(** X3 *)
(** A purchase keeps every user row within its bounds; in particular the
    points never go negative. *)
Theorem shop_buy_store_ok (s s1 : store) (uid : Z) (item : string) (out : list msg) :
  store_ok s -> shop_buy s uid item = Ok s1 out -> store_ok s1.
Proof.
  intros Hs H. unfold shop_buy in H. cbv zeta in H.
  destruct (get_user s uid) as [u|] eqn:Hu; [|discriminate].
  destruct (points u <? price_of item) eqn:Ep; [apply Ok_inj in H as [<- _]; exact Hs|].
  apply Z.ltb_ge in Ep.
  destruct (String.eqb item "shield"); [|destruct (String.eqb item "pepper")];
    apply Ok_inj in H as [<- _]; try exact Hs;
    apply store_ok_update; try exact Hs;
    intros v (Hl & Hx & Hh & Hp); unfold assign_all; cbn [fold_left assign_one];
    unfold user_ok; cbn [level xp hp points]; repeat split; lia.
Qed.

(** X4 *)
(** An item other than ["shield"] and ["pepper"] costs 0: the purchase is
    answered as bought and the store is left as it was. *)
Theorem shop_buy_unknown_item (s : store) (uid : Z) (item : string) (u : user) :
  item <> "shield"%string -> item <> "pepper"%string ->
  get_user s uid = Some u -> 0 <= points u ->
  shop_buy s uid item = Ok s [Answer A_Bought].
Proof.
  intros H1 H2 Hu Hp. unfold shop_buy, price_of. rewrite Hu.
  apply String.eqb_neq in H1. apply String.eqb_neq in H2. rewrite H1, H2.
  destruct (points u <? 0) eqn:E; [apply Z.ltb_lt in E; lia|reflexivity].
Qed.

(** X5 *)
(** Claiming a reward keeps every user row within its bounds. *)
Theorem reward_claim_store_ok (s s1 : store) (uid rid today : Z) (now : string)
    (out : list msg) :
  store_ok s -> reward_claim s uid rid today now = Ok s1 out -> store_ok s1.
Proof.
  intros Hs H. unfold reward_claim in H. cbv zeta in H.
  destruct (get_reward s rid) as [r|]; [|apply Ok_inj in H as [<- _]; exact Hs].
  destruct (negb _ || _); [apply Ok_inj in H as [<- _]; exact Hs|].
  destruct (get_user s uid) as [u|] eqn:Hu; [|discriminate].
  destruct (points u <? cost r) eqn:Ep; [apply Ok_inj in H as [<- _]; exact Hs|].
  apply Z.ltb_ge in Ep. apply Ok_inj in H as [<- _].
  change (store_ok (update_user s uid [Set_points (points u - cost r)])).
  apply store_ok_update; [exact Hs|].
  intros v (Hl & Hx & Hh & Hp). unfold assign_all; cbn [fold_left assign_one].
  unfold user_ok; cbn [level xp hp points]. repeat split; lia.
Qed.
───
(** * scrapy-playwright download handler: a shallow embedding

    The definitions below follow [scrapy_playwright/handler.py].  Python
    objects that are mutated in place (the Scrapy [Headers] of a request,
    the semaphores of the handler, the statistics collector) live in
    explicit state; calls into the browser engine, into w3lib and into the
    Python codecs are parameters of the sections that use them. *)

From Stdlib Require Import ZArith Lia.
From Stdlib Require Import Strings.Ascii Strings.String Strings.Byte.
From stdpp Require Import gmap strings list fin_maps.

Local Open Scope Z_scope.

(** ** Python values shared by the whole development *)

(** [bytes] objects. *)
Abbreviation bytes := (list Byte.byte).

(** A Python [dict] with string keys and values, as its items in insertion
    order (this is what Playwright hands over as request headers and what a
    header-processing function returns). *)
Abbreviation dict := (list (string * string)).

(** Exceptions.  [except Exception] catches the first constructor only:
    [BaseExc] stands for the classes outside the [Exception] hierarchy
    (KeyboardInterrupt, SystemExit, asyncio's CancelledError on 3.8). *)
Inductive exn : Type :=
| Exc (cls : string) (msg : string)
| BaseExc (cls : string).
───
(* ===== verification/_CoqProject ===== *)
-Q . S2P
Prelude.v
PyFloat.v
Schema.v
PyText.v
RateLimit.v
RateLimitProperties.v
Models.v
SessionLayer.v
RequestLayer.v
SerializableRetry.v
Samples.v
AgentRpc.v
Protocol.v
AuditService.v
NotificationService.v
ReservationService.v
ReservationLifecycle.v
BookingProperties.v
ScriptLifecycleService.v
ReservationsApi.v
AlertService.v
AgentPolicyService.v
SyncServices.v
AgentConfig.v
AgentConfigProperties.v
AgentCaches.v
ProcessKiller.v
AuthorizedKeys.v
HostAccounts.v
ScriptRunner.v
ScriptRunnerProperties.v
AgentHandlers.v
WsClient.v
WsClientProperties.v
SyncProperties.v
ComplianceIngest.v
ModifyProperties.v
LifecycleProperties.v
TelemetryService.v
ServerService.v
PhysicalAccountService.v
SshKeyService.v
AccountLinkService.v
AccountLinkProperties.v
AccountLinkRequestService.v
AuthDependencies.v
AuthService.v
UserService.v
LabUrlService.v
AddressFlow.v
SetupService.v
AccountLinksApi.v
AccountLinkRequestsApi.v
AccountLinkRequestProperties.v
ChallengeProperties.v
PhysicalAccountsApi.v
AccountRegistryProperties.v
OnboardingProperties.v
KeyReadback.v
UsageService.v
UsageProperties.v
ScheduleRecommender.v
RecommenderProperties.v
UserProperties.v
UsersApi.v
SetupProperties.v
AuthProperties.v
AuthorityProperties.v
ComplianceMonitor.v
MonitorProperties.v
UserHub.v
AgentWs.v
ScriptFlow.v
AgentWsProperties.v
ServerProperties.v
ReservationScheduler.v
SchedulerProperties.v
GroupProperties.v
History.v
───
• [What this task involves] Gather from the records above every line containing the string "Abbreviation".

• [Task result]
Abbreviation bytes := (list Byte.byte).
Abbreviation dict := (list (string * string)).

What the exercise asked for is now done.